Te esperé cada hora asomada a la ventana, pero nunca volviste. Tenía la esperanza de que en algún momento pasarías por mi casa y voltearías tu rostro para saludarme con aquella hermosa sonrisa.

Y hoy te vi. Paseabas distraído con tu boina y un cigarrillo en tus labios, de aquellos que te gustaban, baratos y malolientes. Al pasar por mi ventana, me miraste, te detuviste un instante y sin dejar de sonreír, reanudaste tu camino. Transparente entre la gente, atravesando el tiempo hasta que desapareciste, no sé por dónde.

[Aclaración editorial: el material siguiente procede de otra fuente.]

(** A text body: every value followed by one space. *)
Definition textOf (toks : list string) : string :=
  fold_right (fun tok s => (tok ++ String " " s)%string) EmptyString toks.

(** A value of the text variant: not empty, no separator in it, and the
    decimal notation of [v] for [strconv.Atoi]. *)
Definition denotes (tok : string) (v : Z) : Prop :=
  separatorFree tok /\ tok ≠ EmptyString /\ Atoi tok = Ok v.

(** The shape of a parsed image: [h] rows of [w] bytes. *)
Definition wellFormed (h w : nat) (mat : Matrix) : Prop :=
  length mat = h /\ rectangular w mat /\ bytesInRange mat.

(** The rows of [pixels] before row [y] are complete: [w] bytes each. *)
Definition rowsDone (h w y : nat) (pixels : Matrix) : Prop :=
  length pixels = h /\
  forall j row, (j < y)%nat -> pixels !! j = Some row ->
    length row = w /\ Forall isByte row.

(** Both renderings of the page exist and parse, and the two matrices have
    the same digest. *)
Definition pageMatches (c : Collaborators) (file1 file2 : string) (resolution : Z)
    (page : Z) : Prop :=
  exists mat1 mat2,
    renderedPage c file1 page resolution = Ok mat1 /\
    renderedPage c file2 page resolution = Ok mat2 /\
    hash mat1 = hash mat2.



(** * Proofs *)

(** ** Reasoning about loops *)

(** A loop whose every iteration succeeds and re-establishes the invariant
    [P], indexed by the number of iterations done, succeeds with [P] at the
    end. *)
Lemma forEach_invariant {A St} (P : nat -> St -> Prop) (xs : list A)
    (body : A -> St -> result St) (s : St) :
  P 0%nat s ->
  (forall i x s, xs !! i = Some x -> P i s ->
     exists s', body x s = Ok s' /\ P (S i) s') ->
  exists s', forEach xs body s = Ok s' /\ P (length xs) s'.
Proof.
  revert P s. induction xs as [|x xs IH]; intros P s H0 Hstep; simpl.
  - eauto.
  - destruct (Hstep 0%nat x s eq_refl H0) as (s1 & -> & H1). simpl.
    apply (IH (fun i => P (S i))); [done|].
    intros i y t Hy Ht. exact (Hstep (S i) y t Hy Ht).
Qed.

(** A loop that leaves early: the iterations before [k] succeed under the
    invariant, the one at [k] returns [r], which is not [Ok]. *)
Lemma forEach_leaves {A St} (P : nat -> St -> Prop) (xs : list A)
    (body : A -> St -> result St) (s : St) (k : nat) (xk : A) (r : result St) :
  P 0%nat s ->
  xs !! k = Some xk ->
  (forall i x s, (i < k)%nat -> xs !! i = Some x -> P i s ->
     exists s', body x s = Ok s' /\ P (S i) s') ->
  (forall s, P k s -> body xk s = r) ->
  (forall s', r <> Ok s') ->
  forEach xs body s = r.
Proof.
  revert P s k. induction xs as [|x xs IH]; intros P s k H0 Hk Hstep Hlast Hr.
  - discriminate.
  - destruct k as [|k]; simpl in *.
    + injection Hk as ->. rewrite (Hlast s H0).
      destruct r; simpl; try done. by destruct (Hr a).
    + destruct (Hstep 0%nat x s ltac:(lia) eq_refl H0) as (s1 & -> & H1). simpl.
      apply (IH (fun i => P (S i)) s1 k); try done.
      intros i y t Hi Hy Ht. apply (Hstep (S i) y t); [lia|done|done].
Qed.

Lemma lookup_seq_0 (n i : nat) (x : nat) : seq 0 n !! i = Some x -> x = i /\ (i < n)%nat.
Proof. intros H. apply lookup_seq in H. lia. Qed.

(** A loop that fills [acc[i]] with [f i] and may rely on the entries from
    [i] on being those of [init]. *)
Lemma forRange_tabulate_from {A} (n : nat) (body : nat -> list A -> result (list A))
    (f : nat -> A) (init : list A) :
  length init = n ->
  (forall i acc, (i < n)%nat -> length acc = n ->
     (forall j, (i <= j)%nat -> acc !! j = init !! j) ->
     body i acc = store acc i (f i)) ->
  forRange n body init = Ok (map f (seq 0 n)).
Proof.
  intros Hlen Hbody. unfold forRange.
  destruct (forEach_invariant
              (fun i acc => length acc = n /\ take i acc = map f (seq 0 i) /\
                            forall j, (i <= j)%nat -> acc !! j = init !! j)
              (seq 0 n) body init)
    as (acc & -> & Hn & Hacc & _).
  - split; [done|]. split; [by rewrite take_0|done].
  - intros i x acc Hx (Hl & Ht & Hrest). apply lookup_seq_0 in Hx as [-> Hi].
    rewrite (Hbody i acc Hi Hl Hrest). unfold store.
    rewrite decide_True by lia. eexists; split; [done|].
    split; [by rewrite length_insert|]. split.
    + rewrite seq_S, map_app. cbn [map].
      rewrite (take_S_r _ _ (f i)) by (apply list_lookup_insert_eq; lia).
      by rewrite take_insert_ge, Ht by lia.
    + intros j Hj. rewrite list_lookup_insert_ne by lia. apply Hrest. lia.
  - rewrite length_seq in Hacc. rewrite <- Hacc. f_equal.
    symmetry. apply take_ge. lia.
Qed.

Entendí entonces que ya había terminado mi espera y comencé a llorar porque caí en la cuenta de que nunca íbamos a volver a estar juntos.  

Esta herida del alma nunca pudo cerrar, solo la oculté lo más hondo que pude, pero acá estás, seguro a decirme lo que ya sé: “vamos por caminos diferentes.”

Doña Pilar se calló y otra vez se perdió en la oscuridad.

Sobre la mesa había un recorte de diario amarillento: “La comunidad gallega del Uruguay, saluda a Doña Pilar González, por motivo del fallecimiento de su hijo, Manuel, ocurrida el día 2 enero de 1960 a bordo del  vapor Galicia. Q.E.P.D.”

Era el día en que yo nací.

Cuando levanté mi cabeza, solo encontré una silla vacía y el silencio.